雖有研究[12]表明LAT-1在各種腫瘤細胞中高表達，但其在不同腫瘤細胞中高表達程度卻也不盡相同，并且在同一種腫瘤中，由于不同的分化或分級程度以及是否轉移等因素,LAT-1的表達會有所差異[13]。本研究選擇了PC9(人肺腺癌細胞)、BXPC3(人胰腺導管細胞癌細胞)、PC3(人前列腺癌細胞)、HEPG2(人肝細胞癌細胞)4株人常見腫瘤細胞系進行腫瘤細胞攝取實驗，以了解18F-BF3-Phe在不同腫瘤中的攝取情況。

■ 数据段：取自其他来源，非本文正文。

(** Two's complement reading of the low 32 bits, C++ [int]. *)
Definition to_int32 (z : Z) : Z :=
  let r := (z `mod` u32)%Z in
  if (r <? 2 ^ 31)%Z then r else (r - u32)%Z.

Definition is_u64 (z : Z) : Prop := (0 ≤ z < u64)%Z.
Definition is_u32 (z : Z) : Prop := (0 ≤ z < u32)%Z.

Lemma wrap64_range z : is_u64 (wrap64 z).
Proof. unfold is_u64, wrap64, u64. apply Z.mod_pos_bound. lia. Qed.

Lemma wrap64_id z : is_u64 z → wrap64 z = z.
Proof. unfold is_u64, wrap64. apply Z.mod_small. Qed.

Lemma wrap32_range z : is_u32 (wrap32 z).
Proof. unfold is_u32, wrap32, u32. apply Z.mod_pos_bound. lia. Qed.

Lemma wrap32_id z : is_u32 z → wrap32 z = z.
Proof. unfold is_u32, wrap32. apply Z.mod_small. Qed.

(** The bytes of an integer in memory, least significant first, and back. *)
Fixpoint le_bytes (n : nat) (z : Z) : list Z :=
  match n with
  | 0 => []
  | S n => (z `mod` 256)%Z :: le_bytes n (z / 256)
  end.

Fixpoint le_value (l : list Z) : Z :=
  match l with
  | [] => 0
  | b :: l => b + 256 * le_value l
  end.

Lemma le_bytes_length n z : length (le_bytes n z) = n.
Proof. revert z. induction n as [|n IH]; intros z; cbn; [done|]. by rewrite IH. Qed.

Lemma le_value_bytes n z : le_value (le_bytes n z) = (z `mod` 256 ^ Z.of_nat n)%Z.
Proof.
  revert z. induction n as [|n IH]; intros z; cbn [le_bytes le_value].
  - by rewrite Z.mod_1_r.
  - rewrite IH, Nat2Z.inj_succ, Z.pow_succ_r by lia.
    by rewrite <- Z.rem_mul_r by lia.
Qed.

Create HintDb rsp.
Create Rewrite HintDb rsp_rw.
#[export] Hint Resolve wrap64_range wrap32_range : rsp.
#[export] Hint Rewrite wrap64_id wrap32_id using assumption : rsp_rw.

(** ** Event-driven systems

    A component with interleaving threads is an executable partial step
    function on labelled events: [step e s = Some s'] when event [e] is enabled
    in [s].  An event stands for one atomic piece of the C++ (a critical
    section, an atomic exchange, a wake-up). *)

Section System.
Context {S E : Type} (step : E → S → option S) (init : S → Prop).

Inductive reachable : S → Prop :=
| reachable_init s : init s → reachable s
| reachable_step s e s' : reachable s → step e s = Some s' → reachable s'.

Fixpoint run (es : list E) (s : S) : option S :=
  match es with
  | [] => Some s
  | e :: es => step e s ≫= run es
  end.

Lemma invariant_reachable (I : S → Prop) :
  (∀ s, init s → I s) →
  (∀ s e s', I s → step e s = Some s' → I s') →
  ∀ s, reachable s → I s.
Proof. intros Hi Hs s. induction 1; eauto. Qed.

(** The same with the reachability of the pre-state available. *)
Lemma invariant_reachable_strong (I : S → Prop) :
  (∀ s, init s → I s) →
  (∀ s e s', reachable s → I s → step e s = Some s' → I s') →
  ∀ s, reachable s → I s.
Proof. intros Hi Hs s. induction 1; eauto. Qed.

Lemma run_reachable es s s' : reachable s → run es s = Some s' → reachable s'.
Proof.
  revert s. induction es as [|e es IH]; intros s Hr Hrun; simpl in *.
  - by simplify_eq.
  - destruct (step e s) as [s1|] eqn:He; simpl in *; [|done].
    eauto using reachable.
Qed.

(** Witness states are runs of concrete events. *)
Lemma run_default_reachable es s : reachable s → reachable (default s (run es s)).
Proof. intros Hr. destruct (run es s) eqn:Hrun; [by eapply run_reachable|done]. Qed.
End System.
#[export] Hint Resolve reachable_init reachable_step : rsp.

(** ** Lists *)

(** [std::partition_copy]: the elements that satisfy [f] and the others, both
    in their original order. *)
Fixpoint partition_copy {A} (f : A → bool) (l : list A) : list A * list A :=
  match l with
  | [] => ([], [])
  | x :: l => let '(ts, fs) := partition_copy f l in
              if f x then (x :: ts, fs) else (ts, x :: fs)
  end.

(** [std::remove_if] followed by [erase]: the elements [f] rejects. *)
Fixpoint remove_if {A} (f : A → bool) (l : list A) : list A :=
  match l with
  | [] => []
  | x :: l => if f x then remove_if f l else x :: remove_if f l
  end.

Lemma partition_copy_spec {A} (f : A → bool) (l : list A) :
  partition_copy f l = (remove_if (λ x, negb (f x)) l, remove_if f l).
Proof.
  induction l as [|x l IH]; [done|]. cbn. rewrite IH. by destruct (f x).
Qed.

Lemma elem_of_remove_if {A} (f : A → bool) (l : list A) x :
  x ∈ remove_if f l ↔ x ∈ l ∧ f x = false.
Proof.
  induction l as [|y l IH]; simpl; [set_solver|].
  destruct (f y) eqn:Hy; rewrite ?elem_of_cons, IH; naive_solver congruence.
Qed.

在加入18F-BF3-Phe15、30、60 min后，可見PC9、BXPC3、PC3、HEPG2 4種腫瘤細胞中均有放射性攝取，并且隨時間推移均呈逐漸增加趨勢。其中PC9及BXPC3細胞對18F-BF3-Phe的攝取更為顯著，隨時間推移攝取明顯增加。雖然這4株細胞只是肺腺癌、胰腺癌、前列腺癌及肝細胞癌的一個細胞株，但也還是具有一定的代表性，根據這個細胞攝取結果可以預測18F-BF3-Phe在肺癌及胰腺癌顯像中會有更好的效果，未來的動物實驗可選擇PC9及BXPC3細胞建立腫瘤動物模型。另外，根據既往研究[6]結果，18F-BF3-Phe在人膠質瘤細胞株U87MG中亦有較高攝取，適于進行腫瘤動物模型顯像。并可以推測在人體內相關腫瘤也會有較好顯像效果，為未來的臨床轉化提供了理論基礎。

結論:1)本研究首先對新型分子探針18F-BF3-Phe進行了模塊化成功標記，方法簡便高效。通過LAT-1轉染細胞攝取實驗顯示18F-BF3-Phe攝取與LAT-1轉運體表達之間呈正相關，明確了18F-BF3-Phe經由LAT-1進入細胞的攝取機制，為進一步的體內實驗提供了重要的理論基礎。2)多種腫瘤細胞攝取實驗顯示18F-BF3-Phe在多種腫瘤細胞中均有高攝取，顯示該探針在腫瘤顯像方面進行臨床轉化的良好前景。